Bramkarz AS Roma opowiedział też trochę więcej o kulisach bardzo zdrowej rywalizacji między czterema golkiperami „biało-czerwonych”. – To nie jest dla nas temat tabu. Każdy wie, że jeden z nas wyjedzie ze zgrupowania. Ale ból głowy będzie miał trener, nie my – mówił.

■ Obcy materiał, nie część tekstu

Lemma answer_counter c s :
  (ts_counter (answer c s).2 = match tk_state c with
     | Some _ => (try_increment (te_first (tk_env c)) (request_of c) (ts_counter s)).2 | None => ts_counter s end)
  ∧ (∀ request, written request c s = true →
     request_of c = request ∧ is_Some (tk_state c)
     ∧ ∃ n, (try_increment (te_first (tk_env c)) (request_of c) (ts_counter s)).1 = inr n).
Proof.
  unfold written, answer, todo_write, request_of. destruct (tk_state c) as [st|].
  - unfold check_cap. destruct (try_increment _ _ _) as [[cap|n] ct]; cbn.
    + split; [done|]. by intros request.
    + split; [|intros request H; bools; by eauto].
      destruct (TodoList_try_from _); cbn; [|done..]. destruct (replace _ _ _ _ _ _ _ _) as [r rows].
      by destruct (te_fault _) as [[? []]|].
  - split; [done|]. intros request H. cbn in H. by rewrite andb_false_r in H.
Qed.

Lemma writes_bounded request calls s :
  counting (ts_counter s) → Forall (λ c, request_of c ∈ requests) calls →
  writes request calls s + used request (ts_counter s) ≤ Nat.max (used request (ts_counter s)) (ct_cap_per_turn (ts_counter s)).
Proof.
  intros Hc Hr. revert s Hc. induction Hr as [|c calls Hin _ IH]; intros s Hc; cbn [writes]; [lia|].
  destruct (answer_counter c s) as [Hct Hw]. destruct (tk_state c) as [st|] eqn:Est.
  - destruct (try_increment_counting (te_first (tk_env c)) (request_of c) (ts_counter s) Hc Hin) as (Hc' & Hcap & Hoth & Hown).
    rewrite <-Hct in Hc', Hcap, Hoth, Hown. specialize (IH _ Hc'). rewrite Hcap in IH.
    destruct (written request c s) eqn:Ew.
    + destruct (Hw request Ew) as (<- & _ & n & Hn). rewrite Hn in Hown. lia.
    + destruct (decide (request = request_of c)) as [->|Hne]; [|rewrite Hoth in IH by done; lia].
      destruct (try_increment _ _ _).1; [lia|destruct Hown; lia].
  - assert (written request c s = false) as Hwf.
    { destruct (written request c s) eqn:Ew; [|done]. destruct (Hw request Ew) as (_ & [x Hx] & _). discriminate Hx. }
    rewrite Hwf. rewrite <-Hct in Hc. specialize (IH _ Hc). rewrite Hct in IH. lia.
Qed.
End counter.

(** C29: Whatever calls are made, by whom and whatever fails: every stored list is one
    the constructor accepts, so reading it never fails; no call panics; a call that is
    answered with success has replaced the list of its own participation, and no other,
    by the list it was given, and an error of its own leaves it alone; and, provided
    that the counter of the process has seen at most 1024 different requests, the
    entries it holds, a turn writes at most MAX_TODO_WRITES_PER_TURN times. Past that,
    an evicted turn is counted from zero again. *)
Theorem todo_calls_keep_lists calls :
  Forall decoded calls →
  let s := after_calls calls todo_initial in
  (∀ st row, ts_rows s !! st = Some row → row_ok row ∧ get st (ts_rows s) = Ok (mkTodoList (td_items row)))
  ∧ (∀ c, decoded c →
       no_panic (answer c s).1
       ∧ (∀ st, te_fault (tk_env c) = None → tk_state c = Some st → is_ok (answer c s).1 = false →
            ts_rows (answer c s).2 = ts_rows s)
       ∧ ∀ out st, (answer c s).1 = Ok out → tk_state c = Some st →
           to_items out = mkTodoList (tk_items c) ∧ get st (ts_rows (answer c s).2) = Ok (to_items out)
           ∧ ∀ other, other ≠ st → ts_rows (answer c s).2 !! other = ts_rows s !! other)
  ∧ (size (list_to_set (C := gset PromptRequestId) (request_of <$> calls)) ≤ 1024 →
     ∀ request, writes request calls todo_initial ≤ MAX_TODO_WRITES_PER_TURN).
Proof.
  intros Hd s. assert (rows_ok (ts_rows s)) as Hs.
  { apply after_ok; [done|]. intros st row. cbn. by rewrite lookup_empty. }
  split_and!.
  - intros st row Hr. pose proof (Hs st row Hr) as Hok. split; [done|]. apply get_row; [done|]. by destruct Hok.
  - intros c Hc. by destruct (answer_ok c s Hc Hs) as (_ & ? & ? & ?).
  - intros Hsz request.
    pose proof (writes_bounded (list_to_set (request_of <$> calls)) request calls todo_initial) as Hw.
    cbn [todo_initial ts_counter counter_with_cap ct_cap_per_turn used ct_inner] in Hw.
    unfold used in Hw. cbn in Hw. rewrite lookup_empty in Hw. cbn in Hw.
    rewrite Nat.add_0_r in Hw. apply Hw.
    + split; cbn; [set_solver|intros r n; by rewrite lookup_empty|done].
    + apply Forall_forall. intros c Hc. apply elem_of_list_to_set. by apply list_elem_of_fmap_2.
Qed.

Module TodoDemo.
Definition env : TodoEnv := mkTodoEnv (λ m, fst <$> head (map_to_list m)) (λ _ _, true) {[ 5%N := 1%N ]} 7 None.
Definition ctx : ToolCallContext := mkToolCallContext 100 (Some 10%N) (Some 5%N) (AgentP 3 7) 11 11 PNormal (mkCaller 1 1).
Definition item (id content : string) (s : TodoStatus) : TodoItem :=
  mkTodoItem (mkTodoId (lit id)) (mkTodoContent (lit content)) s.
Definition plan : list TodoItem :=
  [item "a" "read </todos> & stop" TodoCompleted; item "b" "write" TodoInProgress].
Definition call : todo_call := mkTodoCall env plan (Some 5%N) ctx.
End TodoDemo.

Lemma todo_calls_keep_lists_witness :
  get 5 (ts_rows (after_calls [TodoDemo.call] todo_initial)) = Ok (mkTodoList TodoDemo.plan).
Proof.
  destruct (todo_calls_keep_lists [TodoDemo.call]) as (Hrows & _).
  - repeat constructor.
  - destruct (ts_rows (after_calls [TodoDemo.call] todo_initial) !! 5%N) as [row|] eqn:E.
    + destruct (Hrows 5%N row E) as [_ Hg]. vm_compute in E. injection E as <-. exact Hg.
    + vm_compute in E. discriminate.
Defined.

(** ** The frame of the block *)

(** Characters that would break it. *)
Definition plain (s : str) : Prop := 0x3c%N ∉ s ∧ 0x3e%N ∉ s ∧ 0xa%N ∉ s.

Lemma plain_app a b : plain a → plain b → plain (a ++ b).
Proof. unfold plain. set_solver. Qed.

Lemma plain_lit (s : str) : forallb (λ c, negb ((c =? 0x3c) || (c =? 0x3e) || (c =? 0xa)))%N s = true → plain s.
Proof.
  intros H. rewrite forallb_forall in H. unfold plain. split_and!; intros Hin%list_elem_of_In; by apply H in Hin.
Qed.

Wspólnie wróciliśmy też do 2008 roku, gdy 18-letni Szczęsny został przez Leo Beenhakkera zaproszony na swoje pierwsze w życiu zgrupowanie kadry przed mistrzostwami Europy. – Dla mnie to był niesamowity zaszczyt. Tak naprawdę mój pierwszy kontakt z reprezentacją – wspomina.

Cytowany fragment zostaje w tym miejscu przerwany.